Fitzmaurice, A.G., Rhodes, S.L., Lulla, A., Murphy, N.P., Lam, H.A., O'Donnell, K.C., Barnhill, L., Casida, J.E., Cockburn, M., Sagasti, A., Stahl, M.C., Maidment, N.T., Ritz, B., and Bronstein, J.M. (2013) Aldehyde dehydrogenase inhibition as a pathogenic mechanism in Parkinson disease. Proceedings of the National Academy of Sciences of the United States of America. 110(2):636-641.

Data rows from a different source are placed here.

Lemma token_by_hash t r1 r2 :
  table_wf t -> r1 ∈ t -> r2 ∈ t -> tk_token_hash r1 = tk_token_hash r2 -> r1 = r2.
Proof.
  intros [_ Hh _] (i & Hi)%list_elem_of_lookup (j & Hj)%list_elem_of_lookup He.
  assert (i = j) as ->; [|congruence].
  eapply (NoDup_lookup (map tk_token_hash t)); [done| |]; rewrite list_lookup_fmap.
  - by rewrite Hi.
  - rewrite Hj. cbn. by rewrite He.
Qed.

Lemma token_by_id t r1 r2 :
  table_wf t -> r1 ∈ t -> r2 ∈ t -> tk_token_id r1 = tk_token_id r2 -> r1 = r2.
Proof.
  intros [Hi _ _] (i & Hl)%list_elem_of_lookup (j & Hj)%list_elem_of_lookup He.
  assert (i = j) as ->; [|congruence].
  eapply (NoDup_lookup (map tk_token_id t)); [done| |]; rewrite list_lookup_fmap.
  - by rewrite Hl.
  - rewrite Hj. cbn. by rewrite He.
Qed.

Lemma verify_row plaintext t r :
  table_wf t -> r ∈ t -> tk_token_hash r = hash_bearer_token plaintext -> enabled r = true ->
  exists role, tk_role r = auth_role_db role /\ verify_select plaintext t = Ok (Some (principal_of r role)).
Proof.
  intros Ht Hr Hh He. unfold verify_select. destruct (list_find _ t) as [[i r']|] eqn:E.
  - apply list_find_Some in E as (Hl & [Hh' _] & _). apply list_elem_of_lookup_2 in Hl.
    assert (r' = r) as -> by (eapply token_by_hash; eauto; congruence).
    assert (Hok := proj1 (Forall_forall _ _) (wf_rows _ Ht) r Hr). destruct (ok_role _ Hok) as [role Hrole].
    exists role. split; [done|]. assert (Hid := ok_id _ Hok). unfold is_uuid in Hid. rewrite Hid, Hrole, parse_role_db.
    done.
  - apply list_find_None in E. rewrite Forall_forall in E. by destruct (E r Hr).
Qed.

Lemma verify_none plaintext t :
  (forall r, r ∈ t -> tk_token_hash r = hash_bearer_token plaintext -> enabled r = false) ->
  verify_select plaintext t = Ok None.
Proof.
  intros Hn. unfold verify_select. destruct (list_find _ t) as [[i r]|] eqn:E; [|done].
  apply list_find_Some in E as (Hl & [Hh He] & _). apply list_elem_of_lookup_2 in Hl.
  rewrite (Hn r Hl Hh) in He. done.
Qed.

(** * Revocation *)

(** The secret's row is in the table, disabled. *)
Definition revoked (hash : string) (t : auth_table) : Prop :=
  exists r, r ∈ t /\ tk_token_hash r = hash /\ enabled r = false.

Lemma revoked_verify plaintext t :
  table_wf t -> revoked (hash_bearer_token plaintext) t -> verify_select plaintext t = Ok None.
Proof.
  intros Ht (r & Hr & Hh & He). apply verify_none. intros r' Hr' Hh'.
  assert (r' = r) as -> by (eapply token_by_hash; eauto; congruence). done.
Qed.

Lemma revoked_insert hash r t : revoked hash t -> revoked hash (snd (insert_token r t)).
Proof.
  intros (r' & Hr' & Hx). unfold insert_token. repeat case_decide; try by exists r'.
  exists r'. split; [|done]. apply elem_of_app. by left.
Qed.

Lemma revoked_update hash p f t :
  (forall r, tk_token_hash (f r) = tk_token_hash r) -> (forall r, enabled r = false -> enabled (f r) = false) ->
  revoked hash t -> revoked hash (update_tokens p f t).
Proof.
  intros Hh He (r & Hr & <- & Hd). exists (if p r then f r else r).
  split; [by apply (elem_map (fun r => if p r then f r else r))|]. destruct (p r); auto.
Qed.

Definition is_bootstrap (op : token_op) : Prop := match op with TBootstrap _ _ _ _ => True | _ => False end.

Lemma revoked_step hash t op : ~ is_bootstrap op -> revoked hash t -> revoked hash (apply_token_op t op).
Proof.
  intros Hop Hr. destruct op as [now id label p role|now id p role|now id b label role note|now id|now old new b|now id];
    cbn [apply_token_op is_bootstrap] in *; [|done| | | |].
  - unfold insert_auth_token. assert (Hi := revoked_insert hash (new_row now id p label (auth_role_db role) None None) t Hr).
    by destruct (insert_token _ t) as [[]].
  - unfold create_auth_token. assert (Hi := revoked_insert hash (new_row now id (generate_bearer_secret b) label
      (auth_role_db role) note (Some (take_chars 12 (generate_bearer_secret b)))) t Hr).
    by destruct (insert_token _ t) as [[]].
  - by apply revoked_update.
  - unfold rotate_auth_token. destruct (list_find _ t) as [[i r]|]; [|done].
    assert (Hi := revoked_insert hash (new_row now new (generate_bearer_secret b) (tk_label r) (tk_role r) (tk_note r)
      (Some (take_chars 12 (generate_bearer_secret b)))) t Hr).
    destruct (insert_token _ t) as [[] t']; cbn [snd] in *; [|done]. by apply revoked_update.
  - by apply revoked_update.
Qed.

Lemma revoked_steps hash t ops :
  Forall (fun op => ~ is_bootstrap op) ops -> revoked hash t -> revoked hash (foldl apply_token_op t ops).
Proof.
  revert t. induction ops as [|op ops IH]; intros t Hops Hr; [done|]. inversion Hops; subst.
  apply IH; [done|]. by apply revoked_step.
Qed.

(** The table decides a verification. *)
Lemma verify_select_iff ops plaintext res :
  Forall op_ids_ok ops ->
  verify_select plaintext (token_history ops) = res <->
  (exists r role, r ∈ token_history ops /\ tk_token_hash r = hash_bearer_token plaintext /\ enabled r = true /\
     tk_role r = auth_role_db role /\ res = Ok (Some (principal_of r role))) \/
  ((forall r, r ∈ token_history ops -> tk_token_hash r = hash_bearer_token plaintext -> enabled r = false) /\
     res = Ok None).
Proof.
  intros Hops. assert (Ht := token_history_wf ops Hops). set (t := token_history ops) in *. split.
  - intros <-. destruct (decide (Exists (fun r => tk_token_hash r = hash_bearer_token plaintext /\ enabled r = true) t))
      as [(r & Hr & Hh & He)%Exists_exists|Hn].
    + left. destruct (verify_row plaintext t r Ht Hr Hh He) as (role & Hrole & ->). by exists r, role.
    + right. assert (forall r, r ∈ t -> tk_token_hash r = hash_bearer_token plaintext -> enabled r = false) as Hd.
      { intros r Hr Hh. destruct (enabled r) eqn:E; [|done]. destruct Hn. apply Exists_exists. by exists r. }
      split; [done|]. by apply verify_none.
  - intros [(r & role & Hr & Hh & He & Hrole & ->)|[Hn ->]]; [|by apply verify_none].
    destruct (verify_row plaintext t r Ht Hr Hh He) as (role' & Hrole' & ->).
    by assert (role' = role) as -> by (destruct role, role'; cbn in *; congruence).
Qed.

(** A bearer secret authenticates exactly when its hash is that of an
    enabled row, and then as that row's label and role; verification never fails on
    a table the store itself wrote. *)
Theorem verify_bearer_exact ops plaintext res :
  Forall op_ids_ok ops ->
  verify_select plaintext (token_history ops) = res <->
  (exists r role, r ∈ token_history ops /\ tk_token_hash r = hash_bearer_token plaintext /\ enabled r = true /\
     tk_role r = auth_role_db role /\ res = Ok (Some (principal_of r role))) \/
  ((forall r, r ∈ token_history ops -> tk_token_hash r = hash_bearer_token plaintext -> enabled r = false) /\
     res = Ok None).
Proof. apply verify_select_iff. Qed.

(** A disabled or rotated-out token stays revoked: whatever tokens are
    created, rotated, used or disabled later, its secret does not authenticate,
    as long as the bootstrap token is not reinstalled. *)
Theorem revoked_token_never_authenticates ops1 ops2 plaintext :
  Forall op_ids_ok (ops1 ++ ops2) -> Forall (fun op => ~ is_bootstrap op) ops2 ->
  revoked (hash_bearer_token plaintext) (token_history ops1) ->
  verify_select plaintext (token_history (ops1 ++ ops2)) = Ok None.
Proof.
  intros Hops Hnb Hr. apply revoked_verify; [by apply token_history_wf|].
  unfold token_history. rewrite foldl_app. by apply revoked_steps.
Qed.

(** * Rotation *)

Lemma insert_token_fresh r t :
  tk_token_id r ∉ map tk_token_id t -> tk_token_hash r ∉ map tk_token_hash t -> insert_token r t = (Ok tt, t ++ [r]).
Proof. intros Hi Hh. unfold insert_token. by rewrite !decide_False. Qed.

Parkinson disease (PD) is a neurodegenerative disorder particularly characterized by the loss of dopaminergic neurons in the
substantia nigra. Pesticide exposure has been associated with PD occurrence, and we previously reported that the fungicide benomyl interferes
with several cellular processes potentially relevant to PD pathogenesis. Here we propose that benomyl, via its bioactivated
thiocarbamate sulfoxide metabolite, inhibits aldehyde dehydrogenase (ALDH), leading to accumulation of the reactive dopamine
metabolite 3,4-dihydroxyphenylacetaldehyde (DOPAL), preferential degeneration of dopaminergic neurons, and development of
PD. This hypothesis is supported by multiple lines of evidence. (i) We previously showed in mice the metabolism of benomyl to S-methyl N-butylthiocarbamate sulfoxide, which inhibits ALDH at nanomolar levels. We report here that benomyl exposure in primary mesencephalic
neurons (ii) inhibits ALDH and (iii) alters dopamine homeostasis. It induces selective dopaminergic neuronal damage (iv) in vitro in primary mesencephalic cultures and (v) in vivo in a zebrafish system. (vi) In vitro cell loss was attenuated by reducing DOPAL formation. (vii) In our epidemiology study, higher exposure to benomyl was associated with increased PD risk. This ALDH model for PD etiology
may help explain the selective vulnerability of dopaminergic neurons in PD and provide a potential mechanism through which
environmental toxicants contribute to PD pathogenesis.